Jour 189 – Ile de Pâques #2

La nuit fut assez courte, je pense que je n’ai pas totalement assimilé le décalage horaire. J’arrive quand même à l’heure au rendez-vous pour le départ à l’agence. Par contre, le tour démarre très en retard car l’agence a vendu plus de places qu’il n’y en a dans le minibus. Le temps de régler tout ça, ça prend du temps ! En attendant, le chauffeur nous diffuse du ABBA, ou joue un peu de ukulélé, ça met l’ambiance.

Le premier site que nous visitons est le Rano Raraku. Il s’agit du volcan qui a servi de carrière pour la taille de tous les Moai de l’île, sans exceptions. Seuls les « chapeaux » des Moai (ceux qui en ont) viennent d’une autre carrière. Le site est bluffant, partout des Moai, debout, couchés, face contre terre entiers ou brisés. Il y en a même certains en cours de sculpture mais pas finis. Ils étaient sculptés à même la roche, puis relevés, et transportés debout vers leurs emplacements. Ceci explique qu’il y a eu beaucoup de casse et de raté durant les transports, et par conséquent le « cimetière » de Moai environnant. Le chantier semble comme abandonné, il semble que le culte des ancêtres, et la réalisation des statues de Moai qui les représentaient après leur mort a cessé du jour au lendemain. La disparition progressive des forêts, les troncs de bois étant le principal moyen de transport des statues a aussi dû précipiter la fin de ce culte, remplacé dans un premier temps par celui de l’Homme-Oiseau. Nous faisons aussi un tour dans le cratère. Comme celui que j’ai vu hier, celui-ci a un lac, et un écosystème unique et complètement différent de l’environnement autour. Les parois intérieures du volcan sont en terre rouge, et les alentours du volcan sont tellement balayées par les vents et brûlés par le soleil qu’il ne subsiste que d’immenses prairies d’herbes rases jaune vert. Les pans de l’intérieur du cratère sont aussi jonchés de Moai plus ou moins grands, et plus ou moins en bon état. La visite des carrières aura aussi été l’occasion de découvrir qu’il y a en fait plusieurs styles de statue. Le plus connu est le plus récent, les Moai aux longues oreilles et au visage allongé. Mais nous découvrons aussi des Moai au visage rond, avec des jambes sculptées en position à genou.

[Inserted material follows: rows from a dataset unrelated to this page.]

(* ===== verification/RallocOps.v ===== *)
(** * The operations of memory contexts on the heap

    Each function of src/util/ralloc.c keeps the invariant that relates a heap
    to a forest, and does to the forest what its documentation says. *)

From stdpp Require Import base gmap numbers list.
From Stdlib Require Import ZArith Lia.
From S2P Require Import Prelude StateM Ralloc RallocForest RallocLinks RallocReparent RallocHeap.
#[local] Open Scope bool_scope.
#[local] Open Scope Z_scope.
#[local] Open Scope c_scope.
#[local] Open Scope state_scope.

(** The heap holds the forest. *)
Record holds (f : forest) (h : heap) : Prop := {
  holds_wf : wf f;
  holds_rep : rep f (hdrs h);
  holds_ok : heap_ok h
}.

(** The block of a pointer that the user has; [NULL] has none. *)
Definition block_of (ptr : Z) : Z := if ptr =? 0 then 0 else ptr - sizeof_ralloc_header.

Lemma rep_dom f hs x : rep f hs -> is_Some (hs !! x) <-> live f x.
Proof. intros HR. now rewrite HR, fmap_is_Some. Qed.

(** A change of the headers alone. *)
Lemma holds_hdrs f f' h hs : holds f h -> wf f' -> rep f' hs -> (forall x, live f' x <-> live f x) -> holds f' (h <| hdrs := hs |>).
Proof.
  intros [Hwf HR [H1 H2 H3]] Hwf' HR' Hl. split; [assumption..|]. split; [|exact H2 | exact H3].
  intros x. change (chunks (h <| hdrs := hs |>)) with (chunks h). rewrite <- H1, !rep_dom by eassumption. apply Hl.
Qed.
Lemma fresh_loc x k : loc !! x = Some k -> x ∉ page_elements par p.
Proof using Hok Hfresh Hpar. intros Hx. apply fresh_elements. apply (ok_loc _ _ _ Hok) in Hx. by apply fmap_is_Some in Hx. Qed.

Lemma added_old x : x ∉ page_elements par p -> next_of page_added x = next_of s x /\ owner_of page_added x = owner_of s x.
Proof using Hold. intros Hx. unfold next_of, owner_of. cbn. by rewrite Hold. Qed.

Lemma added_owner_old x o : owner_of s x = Some o -> owner_of page_added x = Some o.
Proof using Hok Hfresh Hpar Hold. intros Hx. rewrite <- Hx. apply added_old, fresh_elements. unfold owner_of in Hx. destruct (elements s !! x); eauto || done. Qed.

Lemma added_page_next x : x <> p -> page_next_of page_added x = page_next_of s x.
Proof. intros Hx. unfold page_next_of. cbn. by rewrite lookup_insert_ne. Qed.

Lemma added_loc_keep x k : loc !! x = Some k -> loc' !! x = Some k.
Proof using Hok Hfresh Hpar Hloc. intros Hx. rewrite Hloc, decide_False; [done | by eapply fresh_loc]. Qed.

Lemma added_loc_other x k : k <> On_free q -> loc' !! x = Some k <-> loc !! x = Some k.
Proof using Hok Hfresh Hpar Hloc. intros Hk. split; [|apply added_loc_keep]. rewrite Hloc. case_decide; [congruence | done]. Qed.

Lemma added_alive x : alive s x -> alive page_added x.
Proof using Hc Hhp.
  intros (d & Hd & Ha). unfold alive. cbn. destruct (decide (x = q)) as [->|Hx]; [|rewrite lookup_insert_ne by done; eauto].
  rewrite lookup_insert_eq. eauto.
Qed.

Lemma added_lists x d : children page_added !! x = Some d -> child_ok loc' (<[p := q]> pg) page_added x d.
Proof using Hok Hc Hhp Hfresh Hold Hnew Hlist Hloc Hpar.
  intros Hd. assert (Hnp : forall y z, pg !! y = Some z -> y <> p) by (intros y z Hy; apply fresh_not_page; eauto).
  assert (Hnx : forall y k, loc !! y = Some k -> next_of page_added y = next_of s y) by (intros y k Hy; apply added_old; by eapply fresh_loc).
  cbn in Hd. destruct (decide (x = q)) as [->|Hx].
  - rewrite lookup_insert_eq in Hd. injection Hd as <-. destruct (ok_children _ _ _ Hok q c Hc) as (Hq & Hq0 & Hf & Hm & Hl & Hdd).
    split; [done|]. split; [done|]. cbn. split; [|split; [|split]].
    + revert Hlist. apply lists_ext; [done|]. intros y. rewrite Hloc. case_decide; tauto.
    + revert Hm. apply lists_ext; [eauto | intros y; by apply added_loc_other].
    + destruct Hfresh as (Hp0 & _). revert Hl. apply lists_push; [lia | | | |].
      * intros Hp. by apply Hnp in Hp.
      * unfold page_next_of. cbn. by rewrite lookup_insert_eq.
      * intros y Hy. apply added_page_next. eauto.
      * intros y. destruct (decide (y = p)) as [->|Hy]; [rewrite lookup_insert_eq; tauto | rewrite lookup_insert_ne by done; tauto].
    + intros Hfa. congruence.
  - rewrite lookup_insert_ne in Hd by done. apply (child_ok_other loc pg s); [by apply (ok_children _ _ _ Hok) | | eauto | |].
    + intros y k Hk. apply added_loc_other. destruct Hk; congruence.
    + intros y. destruct (decide (y = p)) as [->|Hy]; [|by rewrite lookup_insert_ne]. rewrite lookup_insert_eq.
      split; [congruence|]. intros Hp. by apply Hnp in Hp.
    + intros y Hy. apply added_page_next. eauto.
Qed.

Lemma heap_ok_added : heap_ok loc' (<[p := q]> pg) page_added.
Proof using Hok Hc Hhp Hfresh Hold Hnew Hlist Hloc Hpar.
  pose proof Hok as []. pose proof Hfresh as (Hp0 & Hpe & Hap). destruct (ok_children0 q c Hc) as (Hqe & _).
  assert (Hcase : forall x o, <[p := q]> pg !! x = Some o -> (x = p /\ o = q) \/ (x <> p /\ pg !! x = Some o)).
  { intros x o. destruct (decide (x = p)) as [->|Hx]; [rewrite lookup_insert_eq; naive_solver | rewrite lookup_insert_ne by done; auto]. }
  assert (Hold_rem : forall x o, pg !! x = Some o -> remaining loc' x = remaining loc x).
  { intros x o Hx. apply count_ext. intros y Hy. rewrite Hloc, decide_False; [done|]. apply fresh_elements.
    pose proof (ok_owner0 x o y Hx Hy) as Ho. apply owner_of_Some in Ho as (h & Hh & _). eauto. }
  constructor; [done | | | | | | | | | | exact added_lists].
  - intros x. cbn. destruct (decide (x = p)) as [->|Hx]; [rewrite !lookup_insert_eq; split; eauto | by rewrite !lookup_insert_ne].
  - intros x o Hx. apply Hcase in Hx as [[-> _]|[_ Hx]]; eauto.
  - intros x y [o Hx] [o' Hy] Hne. apply Hcase in Hx as [[-> _]|[_ Hx]]; apply Hcase in Hy as [[-> _]|[_ Hy]]; [done | | | eauto].
    + apply Hap, ok_pages0. eauto.
    + destruct (Hap x) as [|]; [apply ok_pages0; eauto | by right | by left].
  - intros x o Hx. destruct (decide (x ∈ page_elements par p)) as [Hin|Hin].
    + unfold owner_of in Hx. cbn in Hx. rewrite Hnew in Hx by done. injection Hx as <-. exists p. by rewrite lookup_insert_eq.
    + rewrite (proj2 (added_old x Hin)) in Hx. destruct (ok_elements0 x o Hx) as (y & Hy & Hiny). exists y. split; [|done].
      rewrite lookup_insert_ne; [done|]. intros <-. done.
  - intros x o y Hx Hy. apply Hcase in Hx as [[-> ->]|[_ Hx]]; [by apply Hnew | apply added_owner_old; eauto].
  - intros x z Hx Hz. apply Hcase in Hx as [[-> ->]|[Hne Hx]].
    + split; [apply added_alive; by exists c|]. unfold page_next_of. cbn. rewrite lookup_insert_eq. split; [eauto|].
      intros y Hy. rewrite Hloc, decide_True by done. eauto.
    + destruct (ok_owned0 x z Hx Hz) as (Ha & Hn & Hl). split; [by apply added_alive|]. split; [by rewrite added_page_next|].
      intros y Hy. destruct (Hl y Hy) as [k Hk]. exists k. by apply added_loc_keep.
  - intros x o Hx Ho. apply Hcase in Hx as [[_ ->]|[Hne Hx]]; [congruence|]. rewrite (Hold_rem x o Hx). cbn. rewrite lookup_insert_ne by done. eauto.
  - intros x k. rewrite Hloc. case_decide as Hin; intros Hx.
    + unfold owner_of. cbn. rewrite Hnew by done. eauto.
    + destruct (ok_loc0 x k Hx) as [o Ho]. exists o. by apply added_owner_old.
  - intros x z Hx. assert (Hz : is_Some (children page_added !! z) <-> is_Some (children s !! z)).
    { cbn. destruct (decide (z = q)) as [->|Hz]; [rewrite lookup_insert_eq, Hc; split; eauto | by rewrite lookup_insert_ne]. }
    rewrite Hz. rewrite Hloc in Hx. case_decide as Hin.
    + assert (z = q) as -> by (destruct Hx; congruence). split; [eauto|]. exists q. split; [by apply Hnew | by left].
    + destruct (ok_home0 x z Hx) as (Hcz & o & Ho & Hcs). split; [done|]. exists o. split; [by apply added_owner_old | done].
Qed.
End new_page.
End pools.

Nous nous rendons ensuite sur le site de l’Ahu Tongariki, le site le plus célèbre de l’île avec ses 15 grands Moai sur un Ahu de plus de 200 mètres de long. Le site se situe en bord de mer, pas loin de grandes falaises formées par le volcan Poike qui est à la pointe Est de l’île. Nous sommes aussi au pied du Rano Raraku, et la proximité des carrières explique un site de cet importance ici. C’est vraiment majestueux, et prenant aussi ! Ce site a été reconstruit et rénové au 20ème siècle grâce aux fonds d’une entreprise Japonaise. Il s’avère que à part le plus grand Moai de l’île (situé sur la côte Nord), tous étaient tombés quand les premiers explorateurs européens sont arrivés au 19ème siècle. La plupart du temps, c’était la résultante des conflits entre tribus Pascuane car c’était la tradition de renverser face contre terre les statues des tribus vaincues. Mais c’est aussi à cause des tsunamis et vents violent qui ont frappés l’île sans relâche. Aujourd’hui, les seules statues debout naturellement sont celles de la carrière, toutes celles présentées debout sur le reste de l’île le sont grâce au programme de restauration du patrimoine des Rapa Nui (nom de peuple, et nom original de l’île). Mais les statues relevées ne sont qu’une minorité, il en reste encore des centaines couchées face contre terre, ou brisées.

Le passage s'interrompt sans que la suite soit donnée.